(Saved entries)

^^^^^^^^^^^^^^^^

Record effect (g : ghost) (s : Int64Set) (g' : ghost) (s' : Int64Set) (lockT ownT : nat → Prop) : Prop := {
  ef_shared : shared_inv (chain g') s';
  ef_alloc x : alloc s x → alloc s' x;
  ef_val x : alloc s x → val s' x = val s x;
  ef_lev x : alloc s x → lev s' x = lev s x;
  ef_high : highestLevel s <= highestLevel s';
  ef_mk x : alloc s x → mk s' x = mk s x ∨ (mk s x = false ∧ mk s' x = true ∧ lockT x ∧ fl s x = true);
  ef_fl x : alloc s x → fl s' x = fl s x ∨ (fl s x = false ∧ fl s' x = true ∧ ownT x);
  ef_new x : alloc s' x → ¬ alloc s x → fl s' x = false;
  ef_unlink x j : linked g x j → linked g' x j ∨ (lockT x ∧ mk s x = true);
  ef_link x j : x ∈ chain g' j → x ∈ chain g j ∨ (ownT x ∧ fl s x = false);
  ef_nxt x j : alloc s x → nxt s' x j = nxt s x j ∨ (linked g x j ∧ linked g' x j ∧ lockT x) ∨
                 (¬ linked g x j ∧ mk s x = false ∧ ownT x);
  ef_reach j x n : live s n → live s' n → reach_ok g s j x n → reach s' j x n
}.

(** Ghost states: what goroutine [t] with value [v] sees after a step. *)
Definition observes (g g' : ghost) (s' : Int64Set) (t : nat) (v : C) : Prop :=
  (∀ x j, recent g' t x j ↔ recent g t x j ∨ (linked g' x j ∧ j < maxLevel)) ∧
  (∀ b, seen g' t b = true ↔ seen g t b = true ∨ b = bool_decide (v ∈ elems s')).

Definition observe (ch : nat → list nat) (s' : Int64Set) (tg : nat → option C) (g : ghost) : ghost :=
  mkGhost ch (λ t x j, recent g t x j ∨ (x ∈ 0 :: ch j ∧ j < maxLevel))
    (λ t b, seen g t b || match tg t with Some v => Bool.eqb b (bool_decide (v ∈ elems s')) | None => false end).

Lemma observe_observes ch s' tg g t v : tg t = Some v → observes g (observe ch s' tg g) s' t v.
Proof.
  intros Ht. split; [done|]. intros b. simpl. rewrite Ht, orb_true_iff. by rewrite eqb_true_iff.
Qed.

Lemma observes_refl g s s' t v : ghost_inv g s t v → elems s' = elems s → observes g g s' t v.
Proof.
  intros Hg He. split.
  - intros x j. split; [by left|]. intros [|[? ?]]; [done|by apply Hg].
  - intros b. split; [by left|]. intros [Hb|Hb]; [done|]. rewrite Hb, He. apply Hg.
Qed.

Section ghost.
Context (g : ghost) (s : Int64Set) (g' : ghost) (s' : Int64Set) (lockT ownT : nat → Prop).
Context (Hs : shared_inv (chain g) s) (He : effect g s g' s' lockT ownT).
Context (t : nat) (v : C) (Hg : ghost_inv g s t v) (Ho : observes g g' s' t v).

Lemma mk_mono x : alloc s x → mk s x = true → mk s' x = true.
Proof using He. intros Ha Hm. destruct (ef_mk _ _ _ _ _ _ He x Ha) as [->|(? & ? & _)]; congruence. Qed.

Lemma live_back n : alloc s n → fl s n = true → live s' n → live s n.
Proof using He.
  intros Ha Hf (_ & H0 & _ & Hm). split_and!; try done. destruct (mk s n) eqn:Hmk; [|done].
  rewrite mk_mono in Hm by done. done.
Qed.

Lemma tracked_back n : tracked g' s' t v n → tracked g s t v n.
Proof using Hs He Hg Ho.
  intros (Hsn & Hl & Hv). destruct Ho as [_ Hseen].
  assert (Hs0 : seen g t false = false).
  { destruct (seen g t false) eqn:Hf; [|done]. assert (seen g' t false = true) by (apply Hseen; by left). congruence. }
  assert (v ∈ elems s) as (n0 & Hl0 & Hv0)%elem_of_elems.
  { pose proof (gi_now _ _ _ _ Hg) as Hnow. case_bool_decide; [done|congruence]. }
  assert (Ha : alloc s n).
  { destruct (decide (n < length (nodes s))) as [|Hn]; [done|]. destruct Hl as (Ha' & _ & Hf & _).
    rewrite (ef_new _ _ _ _ _ _ He n Ha' Hn) in Hf. done. }
  destruct (fl s n) eqn:Hf.
  - split_and!; [done| |by rewrite <- (ef_val _ _ _ _ _ _ He n Ha)]. by apply live_back.
  - exfalso. assert (Hn0 : n0 ∈ chain g' 0).
    { destruct (ef_unlink _ _ _ _ _ _ He n0 0) as [[->|]%elem_of_cons|[_ Hm]].
      - right. by apply (live_mem _ _ Hs).
      - by destruct Hl0 as (_ & ? & _).
      - done.
      - destruct Hl0 as (_ & _ & _ & ?). congruence. }
    pose proof (live_mem _ _ (ef_shared _ _ _ _ _ _ He) n Hl) as Hn.
    assert (n0 = n) as ->; [|destruct Hl0 as (_ & _ & ? & _); congruence].
    eapply (mem_unique _ _ (ef_shared _ _ _ _ _ _ He)); [done|done|].
    rewrite Hv, <- Hv0. apply He. apply Hl0.
Qed.

Lemma recent_alloc x j : recent g' t x j → alloc s' x ∧ j < lev s' x.
Proof using Hs He Hg Ho.
  intros [Hr|[[->|Hin]%elem_of_cons Hj]]%Ho.
  - destruct (gi_alloc _ _ _ _ Hg x j Hr) as [Ha Hl]. split; [by apply He|by rewrite (ef_lev _ _ _ _ _ _ He)].
  - destruct (si_header _ _ (ef_shared _ _ _ _ _ _ He)) as (Ha & Hl & _). split; [done|lia].
  - by apply (si_mem _ _ (ef_shared _ _ _ _ _ _ He)).
Qed.

Lemma path_recent x j n : recent g t x j → reach s j x n → reach_ok g s j x n.
Proof using Hg.
  intros Hr Hp. induction Hp as [|a b c Hab Hbc IH]; [constructor|].
  destruct (gi_next _ _ _ _ Hg a j b Hr Hab) as [Hb _]. eapply rtc_l; [|by apply IH]. split; [done|]. by apply Hg.
Qed.

(** A node seen before the step is as before, or linked. *)
Lemma recent_cases x j : recent g' t x j → (linked g' x j ∧ j < maxLevel) ∨
  (recent g t x j ∧ mk s x = true ∧ alloc s x ∧ nxt s' x j = nxt s x j).
Proof using Hs He Hg Ho.
  intros [Hr|?]%Ho; [|by left]. destruct (gi_alloc _ _ _ _ Hg x j Hr) as [Ha Hl].
  assert (j < maxLevel) by (destruct (si_node _ _ Hs x Ha) as (_ & _ & ?); unfold lev in Hl; lia).
  assert (Hm : linked g' x j ∨ mk s x = true).
  { destruct (gi_kept _ _ _ _ Hg x j Hr) as [Hlk|]; [|by right]. destruct (ef_unlink _ _ _ _ _ _ He x j Hlk) as [|[_ ?]]; auto. }
  destruct Hm as [|Hm]; [by left|].
  destruct (ef_nxt _ _ _ _ _ _ He x j Ha) as [Hn|[(_ & ? & _)|(_ & ? & _)]]; [by right|by left|congruence].
Qed.

Lemma nlt_stable a b : alloc s a → alloc s b → nlt s a b → nlt s' a b.
Proof using He. intros Ha Hb [H0 Hlt]. split; [done|]. by rewrite !(ef_val _ _ _ _ _ _ He). Qed.

Lemma before_stable a : alloc s a → before s a v ↔ before s' a v.
Proof using He. intros Ha. unfold before. by rewrite (ef_val _ _ _ _ _ _ He). Qed.

Lemma ghost_step : ghost_inv g' s' t v.
Proof using Hs He Hg Ho.
  pose proof (ef_shared _ _ _ _ _ _ He) as Hs'. split.
  - apply Ho. by right.
  - intros x j Hl Hj. apply Ho. by right.
  - intros x j [[? _]|(_ & Hm & Ha & _)]%recent_cases; [by left|right; by apply mk_mono].
  - apply recent_alloc.
  - intros x j y [[Hl Hj]|(Hr & Hm & Ha & Hn)]%recent_cases Hy.
    + destruct (next_mem _ _ Hs' x j y Hl Hy) as [Hin Hlt]. split; [|done]. apply Ho. right. split; [by right|done].
    + rewrite Hn in Hy. destruct (gi_next _ _ _ _ Hg x j y Hr Hy) as [Hr' Hlt]. split; [apply Ho; by left|].
      apply nlt_stable; [done|by apply (gi_alloc _ _ _ _ Hg) in Hr' as []|done].
  - intros x j [Hr|[[->|Hin]%elem_of_cons Hj]]%Ho; apply Ho.
    + left. by apply (gi_down _ _ _ _ Hg).
    + right. split; [by left|lia].
    + right. split; [right; by apply (si_sub _ _ Hs')|lia].
  - intros x j n Hr Ht Hb Hj. pose proof (tracked_back n Ht) as Ht0. apply Ho in Hr as [Hr|[Hl Hjm]].
    + destruct (gi_alloc _ _ _ _ Hg x j Hr) as [Ha _].
      apply (ef_reach _ _ _ _ _ _ He); [apply Ht0|apply Ht|]. apply path_recent; [done|].
      apply (gi_reach _ _ _ _ Hg); [done|done|by apply before_stable|].
      rewrite <- (ef_lev _ _ _ _ _ _ He); [done|apply Ht0].
    + destruct Ht as (_ & Hl' & Hv). apply (mem_reach _ _ Hs'); [done|by apply (si_live _ _ Hs')|].
      apply before_nlt; [by rewrite Hv|apply Hl'].
  - intros x j n Hr H0 Hv Ht. pose proof (tracked_back n Ht) as Ht0. apply Ho in Hr as [Hr|[Hl Hjm]].
    + destruct (gi_alloc _ _ _ _ Hg x j Hr) as [Ha _]. rewrite (ef_val _ _ _ _ _ _ He) in Hv by done. by eapply (gi_same _ _ _ _ Hg).
    + destruct Ht as (_ & Hl' & Hv'). apply elem_of_cons in Hl as [->|Hl]; [done|].
      eapply (mem_unique _ _ Hs'); [done|by apply (live_mem _ _ Hs')|congruence].
Qed.
End ghost.

(** ** What the other goroutines know *)

Section rely.
Context (g : ghost) (s : Int64Set) (g' : ghost) (s' : Int64Set) (lockT ownT : nat → Prop).
Context (Hs : shared_inv (chain g) s) (He : effect g s g' s' lockT ownT).

Lemma dead_stable v n top : dead s v n top → dead s' v n top.
Proof using He.
  intros (Ha & H0 & Hv & Hl & Hm). split_and!; [by apply He|done| | |by eapply mk_mono].
  - by rewrite (ef_val _ _ _ _ _ _ He).
  - by rewrite (ef_lev _ _ _ _ _ _ He).
Qed.

Lemma mem_stable n j : n ≠ 0 → ¬ lockT n → n ∈ chain g j → n ∈ chain g' j.
Proof using He.
  intros H0 Hlk Hn. destruct (ef_unlink _ _ _ _ _ _ He n j) as [[->|]%elem_of_cons|[? _]]; try done. by right.
Qed.

Lemma removing_stable v n top : ¬ lockT n → removing g s v n top → removing g' s' v n top.
Proof using He. intros Hlk [Hd Hin]. split; [by apply dead_stable|]. intros j Hj. apply mem_stable; [apply Hd|done|auto]. Qed.

Lemma level_ok_stable lv : level_ok s lv → level_ok s' lv.
Proof using He. unfold level_ok. pose proof (ef_high _ _ _ _ _ _ He). lia. Qed.

Lemma adding_stable v lv : adding s v lv → adding s' v lv.
Proof using He. intros [Ho Hl]. split; [done|by apply level_ok_stable]. Qed.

^^^^^^^^^^^^^^^^

Problem requirements | Copy the stretch of the records above that runs from the line with "Lemma recent_cases x" through the line with "Lemma before_stable a". Both end lines belong in the copy, and nothing else does.

Your solution |
Lemma recent_cases x j : recent g' t x j → (linked g' x j ∧ j < maxLevel) ∨
  (recent g t x j ∧ mk s x = true ∧ alloc s x ∧ nxt s' x j = nxt s x j).
Proof using Hs He Hg Ho.
  intros [Hr|?]%Ho; [|by left]. destruct (gi_alloc _ _ _ _ Hg x j Hr) as [Ha Hl].
  assert (j < maxLevel) by (destruct (si_node _ _ Hs x Ha) as (_ & _ & ?); unfold lev in Hl; lia).
  assert (Hm : linked g' x j ∨ mk s x = true).
  { destruct (gi_kept _ _ _ _ Hg x j Hr) as [Hlk|]; [|by right]. destruct (ef_unlink _ _ _ _ _ _ He x j Hlk) as [|[_ ?]]; auto. }
  destruct Hm as [|Hm]; [by left|].
  destruct (ef_nxt _ _ _ _ _ _ He x j Ha) as [Hn|[(_ & ? & _)|(_ & ? & _)]]; [by right|by left|congruence].
Qed.

Lemma nlt_stable a b : alloc s a → alloc s b → nlt s a b → nlt s' a b.
Proof using He. intros Ha Hb [H0 Hlt]. split; [done|]. by rewrite !(ef_val _ _ _ _ _ _ He). Qed.

Lemma before_stable a : alloc s a → before s a v ↔ before s' a v.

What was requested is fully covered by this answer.